--- Supplied data ---
(** C23: a generator round on a ring whose free slots make a whole round, or
    are not a multiple of the batch, returns whatever the NVMe device answers to
    its polls.  It has posted, when it calls the sync, a number of packets that
    is at most the free slots: [head] has moved by that number, each posted slot
    points at a packet buffer of this thread, every other slot is unchanged, and
    the packet counter has grown by that number when the sync succeeds. *)
Theorem generator_round_fits g lm fd qid lo hi ring bufs rnd t m r s :
  gen_ok g -> fake_packet g = 0 -> walk_ok g lo hi -> rows_ok g bufs s ->
  p_mems s !! lm = Some m -> p_rings s !! ring = Some r -> ring_wf r ->
  let space := (r_tail r - r_head r) `mod` r_num_slots r in
  0 < space -> bpkts g <= space \/ space `mod` batch g <> 0 ->
  exists k r1 ret r2 w1 w2 s' t' t'', 0 <= k <= space /\
    r_head r1 = ring_index r (r_head r) k /\ r_tail r1 = r_tail r /\
    (forall i, 0 <= i < k -> exists x, r_slot r1 !! Z.to_nat (ring_index r (r_head r) i) = Some x /\
       row_addr m bufs (s_ptr x) /\ Z.land (s_flags x) NS_PHY_INDIRECT = NS_PHY_INDIRECT) /\
    (forall i, k <= i < r_num_slots r ->
       r_slot r1 !! Z.to_nat (ring_index r (r_head r) i) = r_slot r !! Z.to_nat (ring_index r (r_head r) i)) /\
    sys_txsync fd r1 w1 = ((ret, r2), w2) /\ p_rings s' !! ring = Some r2 /\ ring_wf r2 /\
    gen_round g lm fd qid lo hi ring bufs rnd t s = Ret (if ret <? 0 then inr t'' else inl t', s') /\
    t_npkts t' = u64 (t_npkts t + k) /\ t_npkts t'' = t_npkts t.
Proof.
  intros Hg Hf Hw Hrows Hm Hr Hwf space Hsp Hfit. pose proof Hwf as [Hn1 Hn2 Hh1 Ht1].
  assert (space < r_num_slots r) as Hsn by (apply Z.mod_pos_bound; lia).
  set (plan := gen_plan g space). destruct (planned_total g space Hg Hsp) as [Hp1 Htot].
  fold plan in Hp1, Htot.
  assert (planned g plan (seqZ 0 plan.1) <= space) as Hle.
  { rewrite Htot. destruct (Z.leb_spec (bpkts g) space); [done|].
    replace (space `mod` batch g =? 0) with false by lia. lia. }
  assert (0 <= plan.2 <= batch g) as Hp2.
  { unfold plan, gen_plan. destruct Hg as [Hb _ _]. destruct (_ <=? _); simpl; [lia|].
    pose proof (Z.mod_pos_bound space (batch g)). lia. }
  unfold gen_round. rewrite (bind_ret _ _ _ _ _ (load_ring_Some _ _ _ Hr)). cbv zeta.
  rewrite (nm_space_spec r Hwf). fold space plan. replace (space =? 0) with false by lia.
  rewrite Hf. change (negb (0 =? 0)) with false. cbv iota.
  destruct (gen_reads g qid lo hi rnd bufs (Z.to_nat plan.1) (t_lba t) s Hw Hrows) as (iod & lba & nbn & w & E1 & Hiod);
    [lia|]. rewrite Z2Nat.id in E1 by lia. rewrite (bind_ret _ _ _ _ _ E1). cbv beta iota.
  destruct (for_each_inv (posting g lm ring m bufs plan space r (with_os w s))
    (gen_command g lm ring bufs plan iod) (seqZ 0 plan.1) (r_head r, 0, 0, 0) (with_os w s))
    as ([[[head np] nb] nc] & s2 & E2 & its & Hr2 & Ehd & Enp & Hlen & Haddr & Em & Eb & _).
  { exists []. simpl. split_and!; try done. apply Forall_forall. intros vb Hvb%elem_of_seqZ. lia. }
  { intros vb rest x s1 Hpost. apply (gen_command_step g lm ring m bufs plan space r (with_os w s) iod vb rest x s1);
      try done; lia. }
  cbn [fst snd] in *. subst head np. simpl in Hlen. rewrite (bind_ret _ _ _ _ _ E2). cbv beta iota.
  rewrite (bind_ret _ _ _ _ _ (advance_eq ring _ _ s2 Hr2)).
  destruct (filled_spec its r (r_head r) Hwf Hh1) as (F2 & Fwf & [Fs1 Fs2] & _ & Ft & Fin & Fout); [lia|].
  set (f := filled r (r_head r) its) in *. set (r0 := with_indices f.1 f.2 f.2).
  assert (ring_wf r0) as Hwf0.
  { apply ring_wf_indices; [done|]. rewrite F2, Fs1. by apply ring_index_range. }
  edestruct (gen_sync_eq g fd ring space) with (r := r0) (s := put_ring ring r0 s2)
    as (r1 & ret & r2 & w2 & s' & E3 & E4 & Hr' & Hwf' & _ & _ & E5); [apply lookup_insert_eq|done|].
  assert (r_head r1 = f.2 /\ r_tail r1 = r_tail r /\ r_slot r1 = r_slot f.1) as (Eh & Et & Esl).
  { rewrite E3. destruct (space <? bpkts g); simpl; by rewrite Ft. }
  eexists (Z.of_nat (length its)), r1, ret, r2, _, w2, s', _, _.
  rewrite Eh, Et, Esl. split; [lia|]. split; [exact F2|]. split; [done|]. split.
  { intros i Hi. destruct (lookup_lt_is_Some_2 its (Z.to_nat i)) as [[pa len] Hit]; [lia|].
    destruct (Fin _ _ _ Hit) as (x & _ & Hx). rewrite Z2Nat.id in Hx by lia. exists (tx_put pa len x).
    split; [exact Hx|]. split; [|apply flag_set]. rewrite Forall_forall in Haddr.
    exact (Haddr _ (list_elem_of_lookup_2 _ _ _ Hit)). }
  split; [intros i Hi; apply Fout; lia|]. split; [exact E4|]. split; [exact Hr'|]. split; [exact Hwf'|].
  split; [exact E5|]. split; [|done]. cbn [t_npkts]. unfold u64. apply Zplus_mod_idemp_r.
Qed.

--- Assignment ---
Could you copy each line in the listing above that includes the word "exact"?

--- Response to the task ---
  rewrite Eh, Et, Esl. split; [lia|]. split; [exact F2|]. split; [done|]. split.
    split; [exact Hx|]. split; [|apply flag_set]. rewrite Forall_forall in Haddr.
    exact (Haddr _ (list_elem_of_lookup_2 _ _ _ Hit)). }
  split; [intros i Hi; apply Fout; lia|]. split; [exact E4|]. split; [exact Hr'|]. split; [exact Hwf'|].
  split; [exact E5|]. split; [|done]. cbn [t_npkts]. unfold u64. apply Zplus_mod_idemp_r.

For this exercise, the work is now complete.